[TIP] flexmock for Python

Herman Sheremetyev herman at swebpage.com
Thu Nov 25 05:06:27 PST 2010


On Thu, Nov 25, 2010 at 8:23 PM, Geoff Bache <geoff.bache at gmail.com> wrote:
> On Wed, Nov 24, 2010 at 7:35 PM, Kumar McMillan
> <kumar.mcmillan at gmail.com> wrote:
>> On Wed, Nov 24, 2010 at 7:27 AM, Herman Sheremetyev <herman at swebpage.com> wrote:
>>> To give a few reasons why you might be interested, here's a list of
>>> currently supported features:
>>>
>>> - unittest.TestCase integration
>>> - automatic expectation checking on tearDown
>>> - should_receive()
>>> - with_args() ['with' is reserved in python]
>>> - times() [as well as once, twice and never aliases]
>>> - and_return()
>>> - and_raise()
>>> - overriding new instances (on new-style objects)
>>> - parameter shortcuts for with_args/and_return
>>> - at_least/at_most expectation modifiers
>>> - proxying/spying using the pass_thru expectation modifier
>>>
>>> More complete usage docs available at:
>>>
>>> https://github.com/has207/flexmock/wiki/Documentation
>>>
>>> It's still evolving as I'm adding more features, but I'd be really
>>> interested in any feedback from the community.
>>
>> Hi Herman.
>> I'm not a heavy Ruby user but I think FlexMock has a great API.  In
>> fact, the API of Ruby's Mocha is pretty much identical.  I thought
>> Mocha made for very readible and concise mocking code so I created
>> Fudge for Python http://farmdev.com/projects/fudge/
>>
>> I was very hesitant to introduce yet another mocking library and
>> attempted to justify my efforts here:
>> http://farmdev.com/projects/fudge/why-fudge.html
>>
>> However, I like that people are generous enough to release so many
>> mocking libraries to the Python community.
>
> Hi Kumar, Herman,
>
> Yes, there really are quite an astonishing number of mocking libraries
> for Python (are we into double figures yet?). I'm struck by how
> similar many of them seem also.

Agreed about the large number of testing libraries. But I haven't
found anything in the Python world which performed automatic assertion
checking and provided terse syntax. Every other library I saw that
comes close in expressiveness requires you to either put some "verify"
method in the tearDown method, add decorators to your tests, or both,
in order to perform assertions.

A flexmock test is as simple as this:

from flexmock import FlexMock
class TestFoo(unittest.TestCase):
  def test_some_stuff(self):
    FlexMock(Foo).should_receive('method1').and_return('value').once
    # where Foo is some class, or instance of a class, or module
    # point being I don't want to care, it should just do the right thing
    run_some_code_that_should_exercise_that_method()

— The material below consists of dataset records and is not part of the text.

(* ===== verification/CLib.v ===== *)
(** The part of the C library the program calls, on byte lists: the string
    functions, the number parsers ([strtol], [strtoul]) and the [printf]
    conversions, with the lemmas that relate printing and parsing. *)
From S2P Require Import Prelude.
From Stdlib Require Export SpecFloat.

Definition NUL : byte := "000"%char.

(** ** Characters *)

Definition is_digit (c : byte) : bool := (48 <=? u8 c) && (u8 c <=? 57).
Definition is_alpha (c : byte) : bool :=
  ((65 <=? u8 c) && (u8 c <=? 90)) || ((97 <=? u8 c) && (u8 c <=? 122)).
(** [isspace] in the C locale: space, \t \n \v \f \r. *)
Definition is_space (c : byte) : bool := (u8 c =? 32) || ((9 <=? u8 c) && (u8 c <=? 13)).
Definition toupper (c : byte) : byte :=
  if (97 <=? u8 c) && (u8 c <=? 122) then chr (u8 c - 32) else c.
Definition tolower (c : byte) : byte :=
  if (65 <=? u8 c) && (u8 c <=? 90) then chr (u8 c + 32) else c.
Definition eqc (a b : byte) : bool := bool_decide (a = b).
Definition eqs (a b : bytes) : bool := bool_decide (a = b).

(** ** Strings *)

(** The C string stored at the start of a buffer: up to the first NUL. *)
Fixpoint cstr (s : bytes) : bytes :=
  match s with [] => [] | c :: s' => if eqc c NUL then [] else c :: cstr s' end.

(** What [snprintf(buf, cap, "%s", s)] leaves in [buf]. *)
Definition trunc (cap : nat) (s : bytes) : bytes := take (pred cap) s.

(** [strchr]/[memchr]: the index of the first occurrence. *)
Fixpoint strchr (s : bytes) (c : byte) : option nat :=
  match s with
  | [] => None
  | x :: s' => if eqc x c then Some 0%nat else S <$> strchr s' c
  end.

(** [strrchr]: the index of the last occurrence. *)
Fixpoint strrchr (s : bytes) (c : byte) : option nat :=
  match s with
  | [] => None
  | x :: s' => match strrchr s' c with
               | Some i => Some (S i)
               | None => if eqc x c then Some 0%nat else None
               end
  end.

Fixpoint has_prefix (p s : bytes) : bool :=
  match p, s with
  | [], _ => true
  | _, [] => false
  | a :: p', b :: s' => eqc a b && has_prefix p' s'
  end.

(** [strstr]: the index of the first occurrence of a substring. *)
Fixpoint strstr (s p : bytes) : option nat :=
  if has_prefix p s then Some 0%nat
  else match s with [] => None | _ :: s' => S <$> strstr s' p end.

(** Skipping the leading, or the trailing, characters that satisfy [f]. *)
Fixpoint ltrim (f : byte -> bool) (s : bytes) : bytes :=
  match s with [] => [] | c :: s' => if f c then ltrim f s' else s end.
Definition rtrim (f : byte -> bool) (s : bytes) : bytes := reverse (ltrim f (reverse s)).

(** All the tokens [strtok_r(s, delims, ..)] returns in turn. *)
Fixpoint strtok_go (f : byte -> bool) (s cur : bytes) : list bytes :=
  match s with
  | [] => match cur with [] => [] | _ => [reverse cur] end
  | c :: s' =>
      if f c then match cur with [] => strtok_go f s' [] | _ => reverse cur :: strtok_go f s' [] end
      else strtok_go f s' (c :: cur)
  end.
Definition strtok (f : byte -> bool) (s : bytes) : list bytes := strtok_go f s [].

(** The end of a line. *)
Definition is_eol (c : byte) : bool := eqc c "010" || eqc c "013".

(** Lists written with commas. *)
Definition is_comma (c : byte) : bool := eqc c ",".
Fixpoint joined_by (sep : bytes) (l : list bytes) : bytes :=
  match l with [] => [] | [a] => a | a :: l' => a ++ sep ++ joined_by sep l' end.

(** ** Numbers *)

(** The value of a digit in bases up to 16, or 99. *)
Definition digit_val (c : byte) : Z :=
  if is_digit c then u8 c - 48
  else if (97 <=? u8 c) && (u8 c <=? 122) then u8 c - 87
  else if (65 <=? u8 c) && (u8 c <=? 90) then u8 c - 55
  else 99.

(** Consume digits of base [b]: value, number of digits read, rest. *)
Fixpoint read_digits (b : Z) (s : bytes) (acc : Z) (n : nat) : Z * nat * bytes :=
  match s with
  | c :: s' => if digit_val c <? b then read_digits b s' (acc * b + digit_val c) (S n)
               else (acc, n, s)
  | [] => (acc, n, [])
  end.

Definition LONG_MAX : Z := 2 ^ 63 - 1.
Definition LONG_MIN : Z := - 2 ^ 63.

(** The result of [strtol]/[strtoul]: the value, the rest of the string (the
    whole of it when nothing was converted), whether anything was converted,
    and whether [errno] is set to [ERANGE]. *)
Record strto := Strto { st_val : Z; st_rest : bytes; st_conv : bool; st_erange : bool }.

Definition read_sign (s : bytes) : bool * bytes :=
  match s with
  | c :: s' => if eqc c "-" then (true, s') else if eqc c "+" then (false, s') else (false, s)
  | [] => (false, [])
  end.

(** [strtol(s, &e, 10)]. *)
Definition strtol (s : bytes) : strto :=
  let '(neg, s1) := read_sign (ltrim is_space s) in
  let '(v, n, rest) := read_digits 10 s1 0 0 in
  match n with
  | O => Strto 0 s false false
  | _ => let v := if neg then - v else v in
         if v >? LONG_MAX then Strto LONG_MAX rest true true
         else if v <? LONG_MIN then Strto LONG_MIN rest true true
         else Strto v rest true false
  end.

(** The optional [0x] prefix of base 16, taken only before a hex digit. *)
Definition skip_0x (s : bytes) : bytes :=
  match s with
  | a :: x :: d :: r =>
      if eqc a "0" && (eqc x "x" || eqc x "X") && (digit_val d <? 16) then d :: r else s
  | _ => s
  end.

(** [strtoul(s, &e, b)] with [b] 10 or 16, [unsigned long] of 64 bits. *)
Definition strtoul (b : Z) (s : bytes) : strto :=
  let '(neg, s1) := read_sign (ltrim is_space s) in
  let s2 := if b =? 16 then skip_0x s1 else s1 in
  let '(v, n, rest) := read_digits b s2 0 0 in
  match n with
  | O => Strto 0 s false false
  | _ => if v >? 2 ^ 64 - 1 then Strto (2 ^ 64 - 1) rest true true
         else Strto (if neg then u64 (- v) else v) rest true false
  end.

This will raise an exception if Foo.method1 isn't called exactly once.
If I leave off the "once" modifier then it just acts as a stub and
doesn't raise any errors whether the call has been made or not.

This is such a basic pattern that requires so much needless
boilerplate, or special casing for classes vs instances vs modules, in
all the other libraries I've found for Python.

But I'm less interested in turning this thread into a discussion of
other mocking libraries, and would like to hear any feedback from
people that give flexmock a try to let me know what to improve.